Aren’t we in a hurricane now? You ain’t seen nothing yet, JP Morgan’s CEO warned yesterday. “Right now,” Jamie Dimon told a conference audience yesterday, “it’s kind of sunny, things are doing fine.” That might be news to American families who have had their buying power drained by runaway inflation and shortages at the grocery stores.
Dimon wasn’t talking to average working-class Americans yesterday, however. He wanted to warn investors that the days of wine and roses would soon come to an end, and likely sooner than they think. “You’d better brace yourselves”:
The big worry for Dimon is the Federal Reserve, which has decided to end the era of free money for Wall Street. Dimon doesn’t think that investors fully appreciate what that means yet:
There are two main factors that has Dimon worried: First, the Federal Reserve has signaled it will reverse its emergency bond-buying programs and shrink its balance sheet. The so-called quantitative tightening, or QT, is scheduled to begin this month and will ramp up to $95 billion a month in reduced bond holdings.
“We’ve never had QT like this, so you’re looking at something you could be writing history books on for 50 years,” Dimon said. Several aspects of quantitative easing programs “backfired,” including negative rates, which he called a “huge mistake.”
Central banks “don’t have a choice because there’s too much liquidity in the system,” Dimon said, referring to the tightening actions. “They have to remove some of the liquidity to stop the speculation, reduce home prices and stuff like that.”
Dimon’s also worried about the Russia-Ukraine war and its potential impact, especially in Europe. The Biden administration has not acted strategically to cushion Western economies from the impact of the war, Dimon warned, especially if the war takes a turn for the worse:
Dimon said “wars go bad” in suggesting that the Fed’s interest rate hikes could backfire and lead to a recession.
He also said the U.S. should do more to protect European economies that are being hurt by the fighting over Russia’s oil and gas supplied.
“We’re not taking the proper actions to protect Europe from what’s going to happen to oil in the short run,” he said.

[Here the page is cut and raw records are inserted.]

Lemma policy_accepts_rules c n : policy_accepts c n = forallb (fun rule => rule c n) rules.
Proof.
  unfold policy_accepts. rewrite is_host_allowed_guards. simpl.
  repeat f_equal.
  - destruct (dc_restriction _) as [|l]; [done|]. rewrite negb_involutive. apply bool_decide_ext.
    apply list_elem_of_singleton.
  - destruct (fc_whitelist_hosts _); [done|]. simpl. by rewrite negb_involutive.
  - destruct (fc_blacklist_hosts _); [simpl|done].
    by rewrite contains_nil.
  - destruct (fc_whitelist_dc _); [done|]. simpl. by rewrite negb_involutive.
  - destruct (fc_blacklist_dc _); [simpl|done].
    by rewrite contains_nil.
Qed.

Lemma accept_sound configs c peer :
  c ∈ configs -> policy_accepts c peer = true ->
  accept (new_from_lbp_configs configs) peer = true.
Proof.
  intros Hc. rewrite policy_accepts_rules, accept_rules by (intros ->; by apply elem_of_nil in Hc).
  rewrite !forallb_forall. intros Hp rule Hr. apply existsb_exists. exists c.
  split; [by apply list_elem_of_In|auto].
Qed.

Lemma build_filtering c : fp_filtering (build c) = into_filtering_info (filtering c).
Proof. unfold build. by destruct (load_balancing_kind c) as [[]|]. Qed.

(** The policy that a configuration describes, one part at a time. *)
Definition described (c : LoadBalancingConfig) : FilteringPolicy :=
  let f := filtering c in
  {| fp_filtering :=
       {| whitelist_hosts := if decide (fc_whitelist_hosts f = []) then None else Some (fc_whitelist_hosts f);
          blacklist_hosts := if decide (fc_blacklist_hosts f = []) then None else Some (fc_blacklist_hosts f);
          whitelist_dc := if decide (fc_whitelist_dc f = []) then None else Some (fc_whitelist_dc f);
          blacklist_dc := if decide (fc_blacklist_dc f = []) then None else Some (fc_blacklist_dc f);
          allowed_dcs := match dc_restriction f with DcLocal dc => Whitelist [dc] | DcNone => AllDcs end |};
     fp_dc_local_cl_allowance :=
       match load_balancing_kind c with
       | Some (DcAware dc _ false) => DisallowRemotes dc
       | _ => AllowAll
       end;
     fp_child :=
       {| ps_token_aware := token_awareness_enabled c;
          ps_shuffling_replicas :=
            if token_awareness_enabled c then Some (token_aware_shuffling_replicas_enabled c) else None;
          ps_preference :=
            match load_balancing_kind c with
            | Some (DcAware dc _ _) => Some (dc, None)
            | Some (RackAware dc rack) => Some (dc, Some rack)
            | _ => None
            end;
          ps_permit_dc_failover :=
            match load_balancing_kind c with
            | Some (DcAware _ failover _) => Some failover
            | Some (RackAware _ _) => Some true
            | _ => None
            end;
          ps_latency :=
            if latency_awareness_enabled c then Some (latency_awareness_builder c) else None |} |}.

Lemma nonempty_decide {A} (l : list A) : nonempty l = if decide (l = []) then None else Some l.
Proof. by destruct l. Qed.

Lemma build_described c : build c = described c.
Proof.
  unfold build, described, into_filtering_info. rewrite !nonempty_decide.
  by destruct (load_balancing_kind c) as [[|dc f []|dc rack]|].
Qed.

(** ** Properties *)

(** C13: the host filter of a session never closes a host to the policies that may
    use it: a peer that some policy accepts is accepted by the filter combined
    from all configurations. *)
Theorem host_filter_sound (configs : list LoadBalancingConfig) (c : LoadBalancingConfig)
    (peer : Node) :
  c ∈ configs ->
  policy_accepts c peer = true ->
  accept (new_from_lbp_configs configs) peer = true.
Proof. apply accept_sound. Qed.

We had elasticity in our domestic production capability when Joe Biden first took office, and therefore had plenty of influence on global oil prices. Biden demolished that as an explicit part of his energy strategy, hoping to force the US off of fossil fuels. That strategic blunder left Biden without any leverage against Russia or Iran and gave them a windfall on global oil markets as prices soared. Now we are having so much trouble getting prices back under control that Biden has gone hat in hand to producers like Saudi Arabia and Venezuela begging for more production. Dimon’s right to be concerned about the economic impacts of that strategic blunder, but the economic impacts aren’t the worst aspect of Biden’s policies, even as bad as those impacts are. It has made us much less capable of containing Russia and Iran.
OPEC has decided to help out — a bit:
OPEC+ agreed to increase the size of its oil-supply hikes by about 50%, in a deal that kept Russia at the heart of the cartel while also heeding pressure from major consumers including the US.
Ministers approved production increases of 648,000 barrels a day of oil for July and August, up from recent monthly hikes of 432,000 barrels a day. Russia gave the plan its full backing and talks were concluded in a record time of just 11 minutes, delegates said, asking not to be named because the information was private. …
“This is a pretty minor tweak, but it is a nod toward looming tight balances later this year when the EU sanctions on Russia start having an impact,” said Bill Farren-Price, a director at Enverus Intelligence Research. “The question is whether there is any more in the OPEC tank?”
Let’s just look at the potential of the total increase rather than the change. The US consumes about 20 million barrels of oil a day. An increase of daily production from OPEC of 650,000 barrels would amount to forty-seven minutes of consumption in the US each day.
Dimon’s right to be concerned about the hurricane. He should be more concerned about the blowhards who are going out of their way to make it worse.